Nothing but the records, repeated exactly, should form the response.

:: Data supplied ::
§ §

(** The second run over 61 pages: the first left the link to page
    position 40, the second reads the twenty pages from there and leaves
    the link to position 60. *)
Lemma run_moves_dive_by_twenty_pages_witness :
  WellFormedFeed (demoFeed 61) /\
  Forall (fun r => started_at r <= 2000)
         (patreon_post_runs (afterRuns (feedNetwork (demoFeed 61)) (demoTimes 1) freshWorld)) /\
  linkOf (latestRun (patreon_post_runs
            (afterRuns (feedNetwork (demoFeed 61)) (demoTimes 1) freshWorld)))
    = Some "cursor-40" /\
  linkOf (latestRun (patreon_post_runs
            (snd (syncInPostsFromPatreon (feedNetwork (demoFeed 61)) 2000 2500
                    (afterRuns (feedNetwork (demoFeed 61)) (demoTimes 1) freshWorld)))))
    = Some "cursor-60" /\
  (forall p, In p (feedPosts (firstn 20 (skipn 40 (demoFeed 61)))) ->
             In (post_id p)
                (postIds (patreon_posts
                   (snd (syncInPostsFromPatreon (feedNetwork (demoFeed 61)) 2000 2500
                           (afterRuns (feedNetwork (demoFeed 61)) (demoTimes 1)
                                      freshWorld)))))).
Proof.
  assert (Hclock : Forall (fun r => started_at r <= 2000)
            (patreon_post_runs
               (afterRuns (feedNetwork (demoFeed 61)) (demoTimes 1) freshWorld))).
  { vm_compute. repeat constructor. discriminate. }
  assert (Hlink : linkOf (latestRun (patreon_post_runs
                     (afterRuns (feedNetwork (demoFeed 61)) (demoTimes 1) freshWorld)))
                  = Some "cursor-40") by (vm_compute; reflexivity).
  split; [exact demoFeed_61_ok|]. split; [exact Hclock|]. split; [exact Hlink|].
  destruct (run_moves_dive_by_twenty_pages (demoFeed 61) 2000 2500
              (afterRuns (feedNetwork (demoFeed 61)) (demoTimes 1) freshWorld) 40
              demoFeed_61_ok Hclock)
    as (_ & H & _ & Hcov).
  { right. rewrite Hlink. split; reflexivity. }
  split; [exact H | exact Hcov].
Defined.

(** The first page of two of the three example posts, most comments
    first. *)
Lemma getPosts_page_is_sorted_and_bounded_witness :
  validSort "comment_count" "desc" = true /\
  (String.length "" <= 48)%nat /\
  boundInteger 2 = Some 2 /\
  boundInteger (PrimFloat.mul (PrimFloat.sub 1 1) 2) = Some 0 /\
  exists posts,
    fst (getPosts stableEngine 1 "comment_count" "desc" "" 2 (withPosts episodeRows))
      = Normal posts /\
    posts = [mkStoredPost "Special" "2024-01-02T00:00:00.000Z" 8 3
                          "https://www.patreon.com/posts/2";
             mkStoredPost "Episode 2" "2024-01-03T00:00:00.000Z" 6 5
                          "https://www.patreon.com/posts/3"] /\
    Sorted (fun a b => sp_comment_count b <= sp_comment_count a) posts.
Proof.
  assert (Hq : (String.length "" <= 48)%nat) by (simpl; lia).
  assert (Hl : boundInteger 2 = Some 2) by (vm_compute; reflexivity).
  assert (Ho : boundInteger (PrimFloat.mul (PrimFloat.sub 1 1) 2) = Some 0)
    by (vm_compute; reflexivity).
  split; [reflexivity|]. split; [exact Hq|]. split; [exact Hl|]. split; [exact Ho|].
  destruct (getPosts_page_is_sorted_and_bounded
              1 "comment_count" "desc" "" 2 (withPosts episodeRows) 2 0
              eq_refl Hq Hl Ho) as (posts & Hp & _ & Hs & _).
  exists posts. split; [exact Hp|]. split; [|exact (Hs eq_refl)].
  vm_compute in Hp. now inversion Hp.
Defined.


(** A run over 61 pages that starts at the instant of the only row of the
    ledger: both rows then report the 40 posts and the link of this run. *)
Lemma run_writes_rows_of_its_instant_witness :
  fst (syncInPostsFromPatreon (feedNetwork (demoFeed 61)) 1000 1500
                              (withRuns sameInstantRun)) = Normal tt /\
  patreon_post_runs
    (snd (syncInPostsFromPatreon (feedNetwork (demoFeed 61)) 1000 1500
                                 (withRuns sameInstantRun)))
  = [mkRun 1000 (Some (elapsedSeconds 1000 1500)) (Some 40%nat) (Some "cursor-27");
     mkRun 1000 (Some (elapsedSeconds 1000 1500)) (Some 40%nat) (Some "cursor-27")].
Proof.
  assert (Hdone : fst (syncInPostsFromPatreon (feedNetwork (demoFeed 61)) 1000 1500
                                              (withRuns sameInstantRun)) = Normal tt)
    by (vm_compute; reflexivity).
  split; [exact Hdone|].
  destruct (run_writes_rows_of_its_instant (feedNetwork (demoFeed 61)) 1000 1500
                                           (withRuns sameInstantRun))
    as (Hlen & _ & Hrows).
  specialize (Hrows Hdone).
  destruct (patreon_post_runs
              (snd (syncInPostsFromPatreon (feedNetwork (demoFeed 61)) 1000 1500
                                           (withRuns sameInstantRun))))
    as [|r1 [|r2 [|r3 rest]]] eqn:E; try discriminate Hlen.
  assert (H1 : started_at r1 = 1000).
  { apply (f_equal (map started_at)) in E. vm_compute in E. now inversion E. }
  assert (H2 : started_at r2 = 1000).
  { apply (f_equal (map started_at)) in E. vm_compute in E. now inversion E. }
  rewrite (Hrows r1 (or_introl eq_refl) H1).
  rewrite (Hrows r2 (or_intror (or_introl eq_refl)) H2).
  vm_compute. reflexivity.
Defined.

Lemma extendQueryParams_sets_and_keeps_witness :
  NoDup (map fst [("page", "3")]) /\
  paramsGetAll "page"
    (extendQueryParams [("page", "2"); ("search", "cat"); ("page", "7")] [("page", "3")])
  = ["3"] /\
  paramsGetAll "search"
    (extendQueryParams [("page", "2"); ("search", "cat"); ("page", "7")] [("page", "3")])
  = paramsGetAll "search" [("page", "2"); ("search", "cat"); ("page", "7")].
Proof.
  assert (Hnd : NoDup (map fst [("page", "3")]))
    by (constructor; [intros [] | constructor]).
  destruct (extendQueryParams_sets_and_keeps
              [("page", "2"); ("search", "cat"); ("page", "7")] [("page", "3")] Hnd)
    as [Hset Hkeep].
  split; [exact Hnd|]. split.
  - apply Hset. now left.
  - apply Hkeep. cbn. intros [H|[]]. discriminate.
Defined.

§ §

:: Response ::
(** The second run over 61 pages: the first left the link to page
    position 40, the second reads the twenty pages from there and leaves
    the link to position 60. *)
Lemma run_moves_dive_by_twenty_pages_witness :
  WellFormedFeed (demoFeed 61) /\
  Forall (fun r => started_at r <= 2000)
         (patreon_post_runs (afterRuns (feedNetwork (demoFeed 61)) (demoTimes 1) freshWorld)) /\
  linkOf (latestRun (patreon_post_runs
            (afterRuns (feedNetwork (demoFeed 61)) (demoTimes 1) freshWorld)))
    = Some "cursor-40" /\
  linkOf (latestRun (patreon_post_runs
            (snd (syncInPostsFromPatreon (feedNetwork (demoFeed 61)) 2000 2500
                    (afterRuns (feedNetwork (demoFeed 61)) (demoTimes 1) freshWorld)))))
    = Some "cursor-60" /\
  (forall p, In p (feedPosts (firstn 20 (skipn 40 (demoFeed 61)))) ->
             In (post_id p)
                (postIds (patreon_posts
                   (snd (syncInPostsFromPatreon (feedNetwork (demoFeed 61)) 2000 2500
                           (afterRuns (feedNetwork (demoFeed 61)) (demoTimes 1)
                                      freshWorld)))))).
Proof.
  assert (Hclock : Forall (fun r => started_at r <= 2000)
            (patreon_post_runs
               (afterRuns (feedNetwork (demoFeed 61)) (demoTimes 1) freshWorld))).
  { vm_compute. repeat constructor. discriminate. }
  assert (Hlink : linkOf (latestRun (patreon_post_runs
                     (afterRuns (feedNetwork (demoFeed 61)) (demoTimes 1) freshWorld)))
                  = Some "cursor-40") by (vm_compute; reflexivity).
  split; [exact demoFeed_61_ok|]. split; [exact Hclock|]. split; [exact Hlink|].
  destruct (run_moves_dive_by_twenty_pages (demoFeed 61) 2000 2500
              (afterRuns (feedNetwork (demoFeed 61)) (demoTimes 1) freshWorld) 40
              demoFeed_61_ok Hclock)
    as (_ & H & _ & Hcov).
  { right. rewrite Hlink. split; reflexivity. }
  split; [exact H | exact Hcov].
Defined.

(** The first page of two of the three example posts, most comments
    first. *)
Lemma getPosts_page_is_sorted_and_bounded_witness :
  validSort "comment_count" "desc" = true /\
  (String.length "" <= 48)%nat /\
  boundInteger 2 = Some 2 /\
  boundInteger (PrimFloat.mul (PrimFloat.sub 1 1) 2) = Some 0 /\
  exists posts,
    fst (getPosts stableEngine 1 "comment_count" "desc" "" 2 (withPosts episodeRows))
      = Normal posts /\
    posts = [mkStoredPost "Special" "2024-01-02T00:00:00.000Z" 8 3
                          "https://www.patreon.com/posts/2";
             mkStoredPost "Episode 2" "2024-01-03T00:00:00.000Z" 6 5
                          "https://www.patreon.com/posts/3"] /\
    Sorted (fun a b => sp_comment_count b <= sp_comment_count a) posts.
Proof.
  assert (Hq : (String.length "" <= 48)%nat) by (simpl; lia).
  assert (Hl : boundInteger 2 = Some 2) by (vm_compute; reflexivity).
  assert (Ho : boundInteger (PrimFloat.mul (PrimFloat.sub 1 1) 2) = Some 0)
    by (vm_compute; reflexivity).
  split; [reflexivity|]. split; [exact Hq|]. split; [exact Hl|]. split; [exact Ho|].
  destruct (getPosts_page_is_sorted_and_bounded
              1 "comment_count" "desc" "" 2 (withPosts episodeRows) 2 0
              eq_refl Hq Hl Ho) as (posts & Hp & _ & Hs & _).
  exists posts. split; [exact Hp|]. split; [|exact (Hs eq_refl)].
  vm_compute in Hp. now inversion Hp.
Defined.


(** A run over 61 pages that starts at the instant of the only row of the
    ledger: both rows then report the 40 posts and the link of this run. *)
Lemma run_writes_rows_of_its_instant_witness :
  fst (syncInPostsFromPatreon (feedNetwork (demoFeed 61)) 1000 1500
                              (withRuns sameInstantRun)) = Normal tt /\
  patreon_post_runs
    (snd (syncInPostsFromPatreon (feedNetwork (demoFeed 61)) 1000 1500
                                 (withRuns sameInstantRun)))
  = [mkRun 1000 (Some (elapsedSeconds 1000 1500)) (Some 40%nat) (Some "cursor-27");
     mkRun 1000 (Some (elapsedSeconds 1000 1500)) (Some 40%nat) (Some "cursor-27")].
Proof.
  assert (Hdone : fst (syncInPostsFromPatreon (feedNetwork (demoFeed 61)) 1000 1500
                                              (withRuns sameInstantRun)) = Normal tt)
    by (vm_compute; reflexivity).
  split; [exact Hdone|].
  destruct (run_writes_rows_of_its_instant (feedNetwork (demoFeed 61)) 1000 1500
                                           (withRuns sameInstantRun))
    as (Hlen & _ & Hrows).
  specialize (Hrows Hdone).
  destruct (patreon_post_runs
              (snd (syncInPostsFromPatreon (feedNetwork (demoFeed 61)) 1000 1500
                                           (withRuns sameInstantRun))))
    as [|r1 [|r2 [|r3 rest]]] eqn:E; try discriminate Hlen.
  assert (H1 : started_at r1 = 1000).
  { apply (f_equal (map started_at)) in E. vm_compute in E. now inversion E. }
  assert (H2 : started_at r2 = 1000).
  { apply (f_equal (map started_at)) in E. vm_compute in E. now inversion E. }
  rewrite (Hrows r1 (or_introl eq_refl) H1).
  rewrite (Hrows r2 (or_intror (or_introl eq_refl)) H2).
  vm_compute. reflexivity.
Defined.

Lemma extendQueryParams_sets_and_keeps_witness :
  NoDup (map fst [("page", "3")]) /\
  paramsGetAll "page"
    (extendQueryParams [("page", "2"); ("search", "cat"); ("page", "7")] [("page", "3")])
  = ["3"] /\
  paramsGetAll "search"
    (extendQueryParams [("page", "2"); ("search", "cat"); ("page", "7")] [("page", "3")])
  = paramsGetAll "search" [("page", "2"); ("search", "cat"); ("page", "7")].
Proof.
  assert (Hnd : NoDup (map fst [("page", "3")]))
    by (constructor; [intros [] | constructor]).
  destruct (extendQueryParams_sets_and_keeps
              [("page", "2"); ("search", "cat"); ("page", "7")] [("page", "3")] Hnd)
    as [Hset Hkeep].
  split; [exact Hnd|]. split.
  - apply Hset. now left.
  - apply Hkeep. cbn. intros [H|[]]. discriminate.
Defined.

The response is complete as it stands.